伊一郎は言い訳めいた言葉を発して、「彼女」を支えて歩き始めた。



クスッ。


「彼女」は笑った。



「ど、どうしました?」


伊一郎は「彼女」の意外な反応に動揺して言った。


「そっちの方向じゃないです。」




左門町の交差点を東に進み、すぐ北に上がる。



四谷怪談で有名なお岩稲荷の前を通り、いくつかの小さな小道を入った古いアパートが「彼女」の家だった。




そこに辿り着くまでふたりは無言だった。



あの雨の日と同じく、その沈黙は伊一郎には心地よいものだった。


そしてあの時よりも、身体に密着する「彼女」の体温が伊一郎の心に染み入った。




不思議な感情だった。




ふたりがもう一度言葉を交わしたのは、「彼女」が二階建てのアパートの階段を上がっていくときだった。



「ありがとうございました。

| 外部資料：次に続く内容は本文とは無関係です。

(* ===== verification/EmfScenarios.v ===== *)
(** * Sessions of the magnetometer page

    Runs of the machine of [EmfPage] from the loaded page: a session
    (start, readings, stop) with what it displays and what it leaves, the
    refusals of [start] (no sensor in the browser, permission denied, the
    constructor throwing), and the overlap of two calls of [start] while
    the first awaits the service worker, which leaves a sensor reading
    that [stop] cannot reach. *)

From Stdlib Require Import String ZArith QArith List Bool Lia.
From stdpp Require Import base tactics list.
From S2P Require Import Prelude Hoare Machine JsNum JsString Meter Emf EmfPage.

#[local] Open Scope string_scope.
#[local] Open Scope Z_scope.

(** ** Runs *)

(** A reading: the three coordinates. *)
Definition coordinates : Type := (num * num * num)%type.

Definition magnitude_at (r : coordinates) : magnitude :=
  let '(x, y, z) := r in magnitude_of (Some x) (Some y) (Some z).

(** The events of the readings [rs] of the sensor [s]. *)
Definition readings (s : nat) (rs : list coordinates) : list emf_event :=
  map (fun '(x, y, z) => Reading s x y z) rs.

(** The page after it has handled a reading of the sensor it holds. *)
Definition after_reading (s : nat) (r : coordinates) (w : emf_world) : emf_world :=
  let '(x, y, z) := r in
  let b := pushMag (magnitude_at r) (buffer (emf_page w)) in
  {| emf_page := set_buffer b (emf_page w);
     emf_ui := set_canvas (drawChart b)
                 (set_texts (fmt (Some x)) (fmt (Some y)) (fmt (Some z))
                    (fmt (Some (magnitude_at r))) (emf_ui w));
     emf_env := set_sensors (alter (set_reading (Some x) (Some y) (Some z)) s
                               (sensors (emf_env w))) (emf_env w);
     emf_pending := emf_pending w |}.

(** The page loaded in a browser with service workers and the permission
    query. *)
Definition emf_loaded (c : result unit) : emf_world :=
  emf_init emf_document (emf_browser true true true c).

(** A press of the start button, the registration of the service worker
    and the permission query settling, the permission being in [state]. *)
Definition emf_begin (state : string) : list emf_event :=
  [PressStart; Settled 0 (Fulfilled ""); Settled 0 (Fulfilled state)].

(** The page while it reads: the state [emf_begin] leads to when the
    permission is granted. *)
Definition emf_started : emf_world :=
  {| emf_page := {| sensor := Some 0%nat; running := true; buffer := ring0 |};
     emf_ui := set_status reading_status
                 (set_stop_disabled false (set_start_disabled true emf_document));
     emf_env := {| has_serviceWorker := true; has_Magnetometer := true;
                   has_permissions_query := true; construct := Ok tt;
                   registrations := [lit "./sw.js"];
                   sensors := [{| activated := true; sensor_x := None;
                                  sensor_y := None; sensor_z := None |}] |};
     emf_pending := [] |}.

Definition emf_session (rs : list coordinates) : list emf_event :=
  emf_begin "granted" ++ readings 0 rs ++ [PressStop].

(** Two presses of the start button before the first registration has
    settled. *)
Definition emf_double_start : list emf_event :=
  [PressStart; PressStart;
   Settled 0 (Fulfilled ""); Settled 0 (Fulfilled "");
   Settled 0 (Fulfilled "granted"); Settled 0 (Fulfilled "granted")].

(** ** What a run keeps *)

(** The page holds the activated sensor [s]. *)
Definition listening (s : nat) (w : emf_world) : Prop :=
  sensor (emf_page w) = Some s /\ is_active s w = true.

(** Everything but the buffer, the texts of the reading and the canvas is
    as it was. *)
Definition same_but_reading (w w' : emf_world) : Prop :=
  sensor (emf_page w') = sensor (emf_page w) /\
  running (emf_page w') = running (emf_page w) /\
  status (emf_ui w') = status (emf_ui w) /\
  start_disabled (emf_ui w') = start_disabled (emf_ui w) /\
  stop_disabled (emf_ui w') = stop_disabled (emf_ui w) /\
  emf_pending w' = emf_pending w /\
  forall s, is_active s w' = is_active s w.

(** The four texts show the reading [r]. *)
Definition displays (r : coordinates) (d : emf_dom) : Prop :=
  let '(x, y, z) := r in
  x_text d = fmt (Some x) /\ y_text d = fmt (Some y) /\ z_text d = fmt (Some z) /\
  mag_text d = fmt (Some (magnitude_at r)).

(** ** Readings *)

#[local] Opaque fmt drawChart pushMag magnitude_of lit message.

Lemma reading_fire s r w :
  listening s w ->
  fires (readings s [r]) w = Some (after_reading s r w).
Proof.
  intros [Hs Ha]. destruct r as [[x y] z]. cbn [readings map fires].
  unfold fire. cbn [ready emf_machine emf_enabled]. rewrite Ha. f_equal.
  unfold is_active in Ha. destruct w as [[o rn b] d h p]. cbn in Hs, Ha. subst o.
  destruct (sensors h !! s) as [q|] eqn:E; [|discriminate].
  unfold after_reading, magnitude_at.
  cbv [react emf_machine run emf_handle bind update_sensor browser modify on_reading var
       gets deref ret sensor_reading feature final].
  cbn [emf_page emf_env sensor set_emf_env sensors set_sensors].
  rewrite list_lookup_alter, E. case_decide; [|congruence]. reflexivity.
Qed.

Lemma after_reading_same s r w : same_but_reading w (after_reading s r w).
Proof.
  destruct r as [[x y] z]. unfold same_but_reading, after_reading.
  cbn [emf_page emf_ui emf_pending set_buffer sensor running set_canvas set_texts status
       start_disabled stop_disabled]. repeat split.
  intros s'. apply is_active_alter_reading.
Qed.

Lemma same_but_reading_trans w1 w2 w3 :
  same_but_reading w1 w2 -> same_but_reading w2 w3 -> same_but_reading w1 w3.
Proof.
  unfold same_but_reading. intros (?&?&?&?&?&?&Ha) (?&?&?&?&?&?&Hb).
  repeat split; try congruence; intros s; rewrite Hb; apply Ha.
Qed.

Lemma listening_same s w w' : same_but_reading w w' -> listening s w -> listening s w'.
Proof. intros (Hs & _ & _ & _ & _ & _ & Ha) [H1 H2]. split; [congruence|rewrite Ha; exact H2]. Qed.

(** The page handles every reading of the sensor it holds: it pushes the
    magnitudes in order, shows the last reading and draws the buffer, and
    changes nothing else. *)
Lemma readings_fires s rs w :
  listening s w ->
  exists w', fires (readings s rs) w = Some w' /\
    same_but_reading w w' /\
    buffer (emf_page w') = pushes (magnitude_at <$> rs) (buffer (emf_page w)) /\
    match last rs with
    | Some r => displays r (emf_ui w') /\
                canvas (emf_ui w') = drawChart (buffer (emf_page w'))
    | None => emf_ui w' = emf_ui w
    end.
Proof.
  revert w. induction rs as [|r rs IH]; intros w Hl.
  - exists w. repeat split.
  - pose proof (after_reading_same s r w) as Hk.
    destruct (IH (after_reading s r w) (listening_same _ _ _ Hk Hl))
      as (w' & Hf & Hk' & Hb & Hd).
    exists w'. change (readings s (r :: rs)) with (readings s [r] ++ readings s rs)%list.
    rewrite fires_app, (reading_fire s r w Hl). cbn [mbind option_bind].
    split; [exact Hf|]. split; [eapply same_but_reading_trans; eassumption|].
    split; [rewrite Hb; destruct r as [[x y] z]; reflexivity|].
    rewrite last_cons. destruct (last rs) eqn:El; [exact Hd|].
    apply last_None in El. subst rs. rewrite Hd, Hb.
    destruct r as [[x y] z]. repeat split.
Qed.

(** ** A session *)

Lemma begin_fires : fires (emf_begin "granted") (emf_loaded (Ok tt)) = Some emf_started.
Proof. vm_compute. reflexivity. Qed.

Lemma started_listening : listening 0 emf_started.
Proof. split; reflexivity. Qed.

Lemma stop_fire w :
  stop_disabled (emf_ui w) = false -> fires [PressStop] w = Some (stopped w).
Proof.
  intros H. cbn [fires]. unfold fire. cbn [ready emf_machine emf_enabled]. rewrite H.
  cbv [negb react emf_machine emf_handle run]. rewrite emf_stop_eq. reflexivity.
Qed.

(** C25: a session.  The user presses start, the registration of the
    service worker and the permission query settle, the sensor delivers
    the readings [rs], and the user presses stop.  Every event is
    handled; the buffer holds the magnitudes of the last [BUF] readings in
    order, the texts show the last reading and the canvas the buffer; the
    page is idle again, its buttons as in the beginning, and no sensor is
    left reading. *)
Theorem emf_session_shows (rs : list coordinates) :
  exists w, fires (emf_session rs) (emf_loaded (Ok tt)) = Some w /\
    window (buffer (emf_page w)) = last_values (magnitude_at <$> rs) /\
    match last rs with
    | Some r => displays r (emf_ui w) /\
                canvas (emf_ui w) = drawChart (buffer (emf_page w))
    | None => True
    end /\
    status (emf_ui w) = lit "Stopped." /\
    start_disabled (emf_ui w) = false /\ stop_disabled (emf_ui w) = true /\
    sensor (emf_page w) = None /\ running (emf_page w) = false /\
    emf_pending w = [] /\ forall s, is_active s w = false.
Proof.
  destruct (readings_fires 0 rs _ started_listening)
    as (w & Hf & (Hs & _ & _ & _ & Hd & Hp & Ha) & Hb & Hl).
  exists (stopped w). unfold emf_session.
  rewrite fires_app, begin_fires. cbn [mbind option_bind].
  rewrite fires_app, Hf. cbn [mbind option_bind]. rewrite stop_fire by exact Hd.
  split; [reflexivity|]. cbn [stopped emf_page emf_ui emf_pending buffer].
  split; [rewrite Hb, window_pushes_from by auto with js; exact (f_equal (fun l => drop _ (l ++ _)) window_ring0)|]. split; [destruct (last rs); [exact Hl|exact I]|].
  repeat split; [rewrite Hp; reflexivity|].
  intros s. unfold stopped. rewrite Hs. cbn [sensor emf_page emf_started].
  change (is_active s _) with
    (is_active s (set_emf_env (set_sensors (alter (set_activated false) 0%nat
                                              (sensors (emf_env w))) (emf_env w)) w)).
  rewrite is_active_deactivate. case_decide; [reflexivity|]. rewrite Ha.
  destruct s as [|s]; [congruence|reflexivity].
Qed.

(** ** Refusals *)

(** The permission is denied: the status says so, no sensor is
    constructed, and the buttons stay as they were, so that the user can
    press start again. *)
Theorem emf_denied (c : result unit) :
  exists w, fires (emf_begin "denied") (emf_loaded c) = Some w /\
    status (emf_ui w) = denied_status /\ sensors (emf_env w) = [] /\
    emf_page w = emf_page (emf_loaded c) /\
    start_disabled (emf_ui w) = false /\ emf_pending w = [].
Proof. eexists. split; [vm_compute; reflexivity|]. repeat split. Qed.

(** The browser has no [Magnetometer]: after the registration of the
    service worker the status says so and nothing else has changed. *)
Theorem emf_unavailable (c : result unit) :
  let w0 := emf_init emf_document (emf_browser true false true c) in
  exists w, fires [PressStart; Settled 0 (Fulfilled "")] w0 = Some w /\
    status (emf_ui w) = unavailable_status /\ sensors (emf_env w) = [] /\
    emf_page w = emf_page w0 /\ emf_pending w = [].
Proof. eexists. split; [vm_compute; reflexivity|]. repeat split. Qed.

(** The constructor of the sensor throws: the page is left idle with
    no sensor, and the status reads [Stopped.]: the message that names
    the failure, written first, is not the one the user sees. *)
Theorem emf_constructor_throws (e : exn) :
  exists w, fires (emf_begin "granted") (emf_loaded (Throw e)) = Some w /\
    status (emf_ui w) = lit "Stopped." /\ sensors (emf_env w) = [] /\
    emf_page w = emf_page (emf_loaded (Throw e)) /\
    start_disabled (emf_ui w) = false /\ stop_disabled (emf_ui w) = true /\
    emf_pending w = [].
Proof. eexists. split; [vm_compute; reflexivity|]. repeat split. Qed.

(** ** Two starts *)

(** C28: a second press of the start button while the first call of
    [start] awaits the service worker: both calls pass the test of
    [running], each constructs and activates a sensor, and the page holds
    the second only.  A reading of the first then shows the coordinates of
    the second, which has none yet, and pushes a zero into the chart.
    After a press of the stop button the page is idle and the first sensor
    still reads; each of its readings then throws a [TypeError] in the
    listener. *)
Theorem emf_double_start_leaks (x y z : num) :
  exists w, fires emf_double_start (emf_loaded (Ok tt)) = Some w /\
    sensor (emf_page w) = Some 1%nat /\
    is_active 0 w = true /\ is_active 1 w = true /\
    (let w1 := react (Reading 0 x y z) w in
     x_text (emf_ui w1) = dash /\ mag_text (emf_ui w1) = fmt (Some (Root 0)) /\
     buffer (emf_page w1) = pushMag (Root 0) ring0) /\
    exists w', fires [PressStop] w = Some w' /\
      running (emf_page w') = false /\ sensor (emf_page w') = None /\
      is_active 0 w' = true /\
      exists w'', emf_handle (Reading 0 x y z) w' = Raised TypeError w'' /\
        emf_ui w'' = emf_ui w' /\ emf_page w'' = emf_page w'.
Proof.
  eexists. split; [vm_compute; reflexivity|]. do 3 (split; [reflexivity|]).
  split; [vm_compute; repeat split|].
  eexists. split; [vm_compute; reflexivity|]. do 3 (split; [reflexivity|]).
  eexists. split; [vm_compute; reflexivity|]. split; reflexivity.
Qed.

」


「彼女」は伊一郎に頭を下げて階段を登ろうとした。



「あの・・。」


伊一郎は思わずその背中に声をかけた。


「はい?」


「彼女」は振り向いた。




「名前…教えてもらっていいですか…?」


伊一郎は言った。



「彼女」は微笑んだ。





そして。




「小岩さえといいます。」





「また…会えますか?」


伊一郎の問いかけに、





「彼女」はそっと頷いた。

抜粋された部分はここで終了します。